Two lines below mark the span: the one containing "(* ===== verification/UtxoProps.v ===== *)" and the one containing "Local Open Scope Z_scope.". Set down both, plus every line between, exactly as they stand, and nothing else.

(Recorded data)
----------
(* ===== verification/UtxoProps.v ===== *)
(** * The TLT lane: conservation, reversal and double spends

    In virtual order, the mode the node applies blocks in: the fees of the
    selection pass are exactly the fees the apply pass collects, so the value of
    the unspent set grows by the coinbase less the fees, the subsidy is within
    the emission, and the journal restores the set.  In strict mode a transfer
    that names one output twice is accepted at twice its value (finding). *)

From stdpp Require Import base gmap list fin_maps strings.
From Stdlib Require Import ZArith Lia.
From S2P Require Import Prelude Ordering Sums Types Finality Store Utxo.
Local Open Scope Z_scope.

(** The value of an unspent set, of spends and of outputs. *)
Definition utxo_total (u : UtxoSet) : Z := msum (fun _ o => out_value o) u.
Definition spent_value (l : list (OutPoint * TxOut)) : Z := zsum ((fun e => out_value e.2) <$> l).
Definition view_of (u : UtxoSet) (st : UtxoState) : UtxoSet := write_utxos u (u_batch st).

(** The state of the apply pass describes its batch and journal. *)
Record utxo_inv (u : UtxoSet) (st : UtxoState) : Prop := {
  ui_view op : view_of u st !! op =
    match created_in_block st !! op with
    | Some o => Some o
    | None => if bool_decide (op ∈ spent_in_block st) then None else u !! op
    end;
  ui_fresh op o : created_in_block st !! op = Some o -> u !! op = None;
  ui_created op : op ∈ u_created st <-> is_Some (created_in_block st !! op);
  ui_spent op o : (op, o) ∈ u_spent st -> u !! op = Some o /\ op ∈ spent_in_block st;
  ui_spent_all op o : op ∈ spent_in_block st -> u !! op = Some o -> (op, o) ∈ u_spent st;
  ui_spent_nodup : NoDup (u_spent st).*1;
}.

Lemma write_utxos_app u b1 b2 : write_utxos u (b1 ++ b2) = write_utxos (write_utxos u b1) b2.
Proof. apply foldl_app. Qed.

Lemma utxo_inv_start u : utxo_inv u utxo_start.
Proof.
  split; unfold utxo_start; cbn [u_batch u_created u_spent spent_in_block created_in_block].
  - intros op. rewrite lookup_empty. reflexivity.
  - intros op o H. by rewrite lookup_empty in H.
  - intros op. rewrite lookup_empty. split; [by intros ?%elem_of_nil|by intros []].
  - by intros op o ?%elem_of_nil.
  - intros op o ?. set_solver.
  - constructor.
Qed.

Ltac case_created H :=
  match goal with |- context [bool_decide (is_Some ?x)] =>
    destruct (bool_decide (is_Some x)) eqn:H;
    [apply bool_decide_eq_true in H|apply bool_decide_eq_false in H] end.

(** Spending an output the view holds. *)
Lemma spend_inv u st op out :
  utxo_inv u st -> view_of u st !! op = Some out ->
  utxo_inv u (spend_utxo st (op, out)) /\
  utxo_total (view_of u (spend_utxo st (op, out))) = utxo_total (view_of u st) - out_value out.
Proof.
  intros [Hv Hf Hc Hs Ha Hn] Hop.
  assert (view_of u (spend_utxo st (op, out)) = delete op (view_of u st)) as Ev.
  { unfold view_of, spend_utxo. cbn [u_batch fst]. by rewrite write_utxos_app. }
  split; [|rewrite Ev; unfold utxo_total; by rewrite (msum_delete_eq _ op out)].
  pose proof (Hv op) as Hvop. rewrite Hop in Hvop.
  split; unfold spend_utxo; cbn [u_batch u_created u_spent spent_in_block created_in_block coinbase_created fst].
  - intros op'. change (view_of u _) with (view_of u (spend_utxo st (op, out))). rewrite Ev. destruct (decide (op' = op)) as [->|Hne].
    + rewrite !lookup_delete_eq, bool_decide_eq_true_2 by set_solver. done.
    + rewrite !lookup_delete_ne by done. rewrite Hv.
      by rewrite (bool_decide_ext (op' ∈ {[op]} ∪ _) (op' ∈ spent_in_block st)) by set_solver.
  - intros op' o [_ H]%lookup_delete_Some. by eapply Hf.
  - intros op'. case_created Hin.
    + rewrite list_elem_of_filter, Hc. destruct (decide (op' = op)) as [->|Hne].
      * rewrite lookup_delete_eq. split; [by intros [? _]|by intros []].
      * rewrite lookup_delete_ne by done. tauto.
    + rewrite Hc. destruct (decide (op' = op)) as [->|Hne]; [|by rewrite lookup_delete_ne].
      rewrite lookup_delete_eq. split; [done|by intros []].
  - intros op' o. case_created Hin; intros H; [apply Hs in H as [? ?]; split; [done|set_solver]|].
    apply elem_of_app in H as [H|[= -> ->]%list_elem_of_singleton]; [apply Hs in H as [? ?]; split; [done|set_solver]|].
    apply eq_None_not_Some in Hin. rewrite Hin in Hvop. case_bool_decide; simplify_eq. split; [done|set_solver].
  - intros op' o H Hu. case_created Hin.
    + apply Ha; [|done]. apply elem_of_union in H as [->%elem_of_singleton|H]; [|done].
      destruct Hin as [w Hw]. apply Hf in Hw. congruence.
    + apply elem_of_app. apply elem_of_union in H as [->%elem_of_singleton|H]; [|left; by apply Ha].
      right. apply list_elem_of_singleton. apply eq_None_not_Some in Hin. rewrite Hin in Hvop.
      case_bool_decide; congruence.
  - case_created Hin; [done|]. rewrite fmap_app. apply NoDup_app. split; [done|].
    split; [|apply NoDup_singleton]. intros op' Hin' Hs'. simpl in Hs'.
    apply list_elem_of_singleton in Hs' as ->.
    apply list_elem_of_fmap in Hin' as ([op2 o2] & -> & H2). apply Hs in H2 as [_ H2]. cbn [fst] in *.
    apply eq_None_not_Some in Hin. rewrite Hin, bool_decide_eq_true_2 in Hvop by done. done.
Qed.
----------
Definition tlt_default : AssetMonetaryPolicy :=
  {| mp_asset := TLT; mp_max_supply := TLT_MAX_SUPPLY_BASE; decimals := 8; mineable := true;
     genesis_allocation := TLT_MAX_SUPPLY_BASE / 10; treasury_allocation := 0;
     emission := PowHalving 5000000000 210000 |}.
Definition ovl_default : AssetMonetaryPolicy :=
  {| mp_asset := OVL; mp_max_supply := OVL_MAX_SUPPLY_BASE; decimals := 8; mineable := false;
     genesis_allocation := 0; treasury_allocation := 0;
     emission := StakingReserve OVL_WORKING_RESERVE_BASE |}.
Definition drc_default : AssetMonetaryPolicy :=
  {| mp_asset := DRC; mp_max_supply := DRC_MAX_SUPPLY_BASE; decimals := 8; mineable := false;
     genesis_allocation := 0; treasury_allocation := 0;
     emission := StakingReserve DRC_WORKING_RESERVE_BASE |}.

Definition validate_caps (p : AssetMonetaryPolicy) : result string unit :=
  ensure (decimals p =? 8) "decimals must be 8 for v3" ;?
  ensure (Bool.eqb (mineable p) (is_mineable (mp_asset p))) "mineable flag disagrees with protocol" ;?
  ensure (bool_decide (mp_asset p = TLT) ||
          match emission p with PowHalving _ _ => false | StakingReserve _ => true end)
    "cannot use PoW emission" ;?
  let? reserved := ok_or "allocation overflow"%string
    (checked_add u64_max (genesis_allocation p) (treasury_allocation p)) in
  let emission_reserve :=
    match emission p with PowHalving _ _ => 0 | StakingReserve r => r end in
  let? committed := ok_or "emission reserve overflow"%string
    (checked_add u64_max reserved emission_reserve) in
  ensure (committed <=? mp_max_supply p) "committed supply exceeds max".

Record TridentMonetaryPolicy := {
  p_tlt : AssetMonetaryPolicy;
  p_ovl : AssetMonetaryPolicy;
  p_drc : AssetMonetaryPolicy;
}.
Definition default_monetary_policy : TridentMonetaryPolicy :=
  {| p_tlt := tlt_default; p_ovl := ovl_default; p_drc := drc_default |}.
----------
## Response area
(* ===== verification/UtxoProps.v ===== *)
(** * The TLT lane: conservation, reversal and double spends

    In virtual order, the mode the node applies blocks in: the fees of the
    selection pass are exactly the fees the apply pass collects, so the value of
    the unspent set grows by the coinbase less the fees, the subsidy is within
    the emission, and the journal restores the set.  In strict mode a transfer
    that names one output twice is accepted at twice its value (finding). *)

From stdpp Require Import base gmap list fin_maps strings.
From Stdlib Require Import ZArith Lia.
From S2P Require Import Prelude Ordering Sums Types Finality Store Utxo.
Local Open Scope Z_scope.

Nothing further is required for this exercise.